■ WHAT THE TASK REQUIRES ■
Output exactly, with nothing added, the entries from the first line through the line with "else inl (ValueError".

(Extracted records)
%%

(** [pd.DataFrame(a, columns=cols)]: the labels must match the second
    dimension of [a], also when [a] has no rows. *)
Definition pd_DataFrame (a : ndarray) (cols : list string) : exn + frame :=
  if Nat.eqb (List.length cols) (width a)
  then inr (Frame cols a)
  else inl (ValueError "Shape of passed values does not match the columns").

(** What [{number}] inside an f-string yields for an [int]: [str(number)],
    the decimal numeral with a leading minus sign for negatives. *)
Definition str_int (z : Z) : string :=
  NilZero.string_of_int (Z.to_int z).

(** [int(s)] on a decimal numeral, used to read [str_int] back. *)
Definition parse_int (s : string) : option Z :=
  option_map Z.of_int (NilZero.int_of_string s).

(** Python's [sub in s] on strings. *)
Fixpoint contains (sub s : string) : bool :=
  match s with
  | EmptyString => String.prefix sub EmptyString
  | String _ s' => String.prefix sub s || contains sub s'
  end.

(** ** Library calls answered by the host *)

Inductive call : Type :=
| st_title (body : string)
| st_sidebar_header (body : string)
| st_sidebar_slider (label : string) (min_value max_value value : Z)
| st_header (body : string)
| st_write (body : string)
| np_random_randn (d0 d1 : Z)
| st_subheader (body : string)
| st_dataframe (data : frame)
| st_line_chart (data : frame)
| st_area_chart (data : frame)
| st_button (label : string)
| st_experimental_rerun.

(** The type of what each call hands back to the script. *)
Definition ret (c : call) : Type :=
  match c with
  | st_sidebar_slider _ _ _ _ => Z
  | np_random_randn _ _ => ndarray
  | st_button _ => bool
  | _ => unit
  end.

(** ** Scripts *)

(** A script is a tree of library calls.  [TryExcept body handler rest] is
    [try: body / except BaseException as e: handler e] followed by [rest]. *)
Inductive script : Type :=
| Done
| Raise (e : exn)
| Call (c : call) (k : ret c -> script)
| TryExcept (body : script) (handler : exn -> script) (rest : script).

Declare Scope script_scope.
Delimit Scope script_scope with script.
Bind Scope script_scope with script.

Notation "x <- c ;; k" := (Call c (fun x => k%script))
  (at level 61, c at next level, right associativity) : script_scope.
Notation "c ;; k" := (Call c (fun _ => k%script))
  (at level 61, right associativity) : script_scope.
Notation "x <-? r ;; k" :=
  (match r with inl e => Raise e | inr x => k%script end)
  (at level 61, r at next level, right associativity) : script_scope.

(** The script, statement by statement. *)
Definition app : script :=
  (st_title "Databricks Apps上のシンプルなStreamlitアプリ" ;;
   st_sidebar_header "パラメータ設定" ;;
   number <- st_sidebar_slider "数値を選択してください" 0 100 50 ;;
   st_header "サンプルデータ表示" ;;
   st_write ("選択された値: " ++ str_int number)%string ;;
   a <- np_random_randn number 3 ;;
   data <-? pd_DataFrame a ["A"; "B"; "C"] ;;
   st_subheader "データテーブル" ;;
   st_dataframe data ;;
   st_subheader "ラインチャート" ;;
   st_line_chart data ;;
   st_subheader "エリアチャート" ;;
   st_area_chart data ;;
   pressed <- st_button "新しいデータを生成" ;;
   if (pressed : bool) then st_experimental_rerun ;; Done else Done)%script.

(** The same script with the body of the final [if] emptied ([pass]). *)
Definition app_without_rerun : script :=
  (st_title "Databricks Apps上のシンプルなStreamlitアプリ" ;;
   st_sidebar_header "パラメータ設定" ;;
   number <- st_sidebar_slider "数値を選択してください" 0 100 50 ;;
   st_header "サンプルデータ表示" ;;
   st_write ("選択された値: " ++ str_int number)%string ;;
   a <- np_random_randn number 3 ;;
   data <-? pd_DataFrame a ["A"; "B"; "C"] ;;
   st_subheader "データテーブル" ;;
   st_dataframe data ;;
   st_subheader "ラインチャート" ;;
   st_line_chart data ;;
   st_subheader "エリアチャート" ;;
   st_area_chart data ;;
   pressed <- st_button "新しいデータを生成" ;;
   if (pressed : bool) then Done else Done)%script.

(** [handler_free p]: no [try] statement occurs anywhere in [p]. *)
Fixpoint handler_free (p : script) : Prop :=
  match p with
  | Done => True
  | Raise _ => True
  | Call c k => forall x : ret c, handler_free (k x)
  | TryExcept _ _ _ => False
  end.

(** ** Running a script against a host *)

(** One entry of the pass's log: the call issued and, when the host
    answered it by raising, the exception. *)
Definition event : Type := call * option exn.

(** What a pass leaves behind: [outcome] is [None] when the script ran to
    its end and [Some e] when [e] left it; [log] lists the calls in the
    order they were issued; [final] is the host afterwards. *)
Record result (S : Type) : Type := Result {
  outcome : option exn;
  log : list event;
  final : S
}.
Arguments Result {S} _ _ _.
Arguments outcome {S} _.
Arguments log {S} _.
Arguments final {S} _.

Section Run.
Context {S : Type}.

(** The host: how each call is answered in a given state. *)
Variable handle : forall c : call, S -> (exn + ret c) * S.

Fixpoint run (p : script) (s : S) : result S :=
  match p with
  | Done => Result None [] s
  | Raise e => Result (Some e) [] s
  | Call c k =>
      match handle c s with
      | (inl e, s') => Result (Some e) [(c, Some e)] s'
      | (inr x, s') =>
          let r := run (k x) s' in
          Result (outcome r) ((c, None) :: log r) (final r)
      end
  | TryExcept body handler rest =>
      let r1 := run body s in
      match outcome r1 with
      | None =>
          let r2 := run rest (final r1) in
          Result (outcome r2) (log r1 ++ log r2) (final r2)
      | Some e =>
          let r2 := run (handler e) (final r1) in
          match outcome r2 with
          | None =>
              let r3 := run rest (final r2) in
              Result (outcome r3) (log r1 ++ log r2 ++ log r3) (final r3)
          | Some e' => Result (Some e') (log r1 ++ log r2) (final r2)
          end
      end
  end.
End Run.

(** The calls of a pass, in order. *)
Definition calls {S : Type} (r : result S) : list call := map fst (log r).

(** The calls that put an element on the page: everything but the draw
    from the generator and the re-run request. *)
Definition is_element (c : call) : bool :=
  match c with
  | np_random_randn _ _ | st_experimental_rerun => false
  | _ => true
  end.

Definition page {S : Type} (r : result S) : list call :=
  filter is_element (calls r).

(** The numbered step of the renderer's contract a call belongs to
    (1 title, 2 sidebar, 3 header and echo, 4 generation, 5 grid, 6 line
    chart, 7 area chart, 8 button and re-run); the captions set above the
    three views carry no number of their own. *)
Definition step_of (c : call) : option nat :=
  match c with
  | st_title _ => Some 1%nat
  | st_sidebar_header _ | st_sidebar_slider _ _ _ _ => Some 2%nat
  | st_header _ | st_write _ => Some 3%nat
  | np_random_randn _ _ => Some 4%nat
  | st_subheader _ => None
  | st_dataframe _ => Some 5%nat
  | st_line_chart _ => Some 6%nat
  | st_area_chart _ => Some 7%nat
  | st_button _ | st_experimental_rerun => Some 8%nat
  end.

Fixpoint steps (l : list call) : list nat :=
  match l with
  | [] => []
  | c :: l' =>
      match step_of c with
      | Some n => n :: steps l'
      | None => steps l'
      end
  end.

(** ** The reference host *)

(** What a pass can read or change besides the page: the value the user
    left the slider at ([None] before any interaction), whether this pass
    was started by a click on the button, and numpy's generator. *)
Record world : Type := World {
  slider_widget : option Z;
  button_widget : bool;
  np_random : generator
}.

(** What the slider returns: the value the user left it at, or the
    default handed to the widget when there is none. *)
Definition slider_answer (value : Z) (w : world) : Z :=
  match slider_widget w with
  | Some v => v
  | None => value
  end.

(** Streamlit, numpy and the script runner as the script meets them.  The
    slider refuses a default outside its range and otherwise returns
    [slider_answer]; the button returns whether it was clicked;
    [np.random.randn] draws from the generator; [st.experimental_rerun]
    raises [RerunException]; every other call puts its element on the
    page and returns [None]. *)
Definition streamlit (c : call) (w : world) : (exn + ret c) * world :=
  match c as c0 return (exn + ret c0) * world with
  | st_sidebar_slider _ min_value max_value value =>
      if (min_value <=? value) && (value <=? max_value)
      then (inr (slider_answer value w), w)
      else (inl (HostError "StreamlitAPIException"), w)
  | st_button _ => (inr (button_widget w), w)
  | np_random_randn d0 d1 =>
      let (a, g) := randn d0 d1 (np_random w) in
      (a, World (slider_widget w) (button_widget w) g)
  | st_experimental_rerun => (inl RerunException, w)
  | st_title _ | st_sidebar_header _ | st_header _ | st_write _
  | st_subheader _ | st_dataframe _ | st_line_chart _ | st_area_chart _ =>
      (inr tt, w)
  end.

(** A render pass of the script on the reference host. *)
Definition render (w : world) : result world := run streamlit app w.

(** The frame the script builds for [n] rows out of generator [g]. *)
Definition table (n : nat) (g : generator) : frame :=
  Frame ["A"; "B"; "C"] (Ndarray 3 (fst (draw_rows n 3 g))).

(** The generator after [k] further draws. *)
Definition advance (k : nat) (g : generator) : generator :=
  Generator (sample g) (cursor g + k).

(** The three views of the table: grid, line chart, area chart. *)
Definition is_view (c : call) : bool :=
  match c with
  | st_dataframe _ | st_line_chart _ | st_area_chart _ => true
  | _ => false
  end.

Definition views {S : Type} (r : result S) : list call :=
  filter is_view (calls r).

%%

■ EXERCISE RESPONSE ■
(** [pd.DataFrame(a, columns=cols)]: the labels must match the second
    dimension of [a], also when [a] has no rows. *)
Definition pd_DataFrame (a : ndarray) (cols : list string) : exn + frame :=
  if Nat.eqb (List.length cols) (width a)
  then inr (Frame cols a)
  else inl (ValueError "Shape of passed values does not match the columns").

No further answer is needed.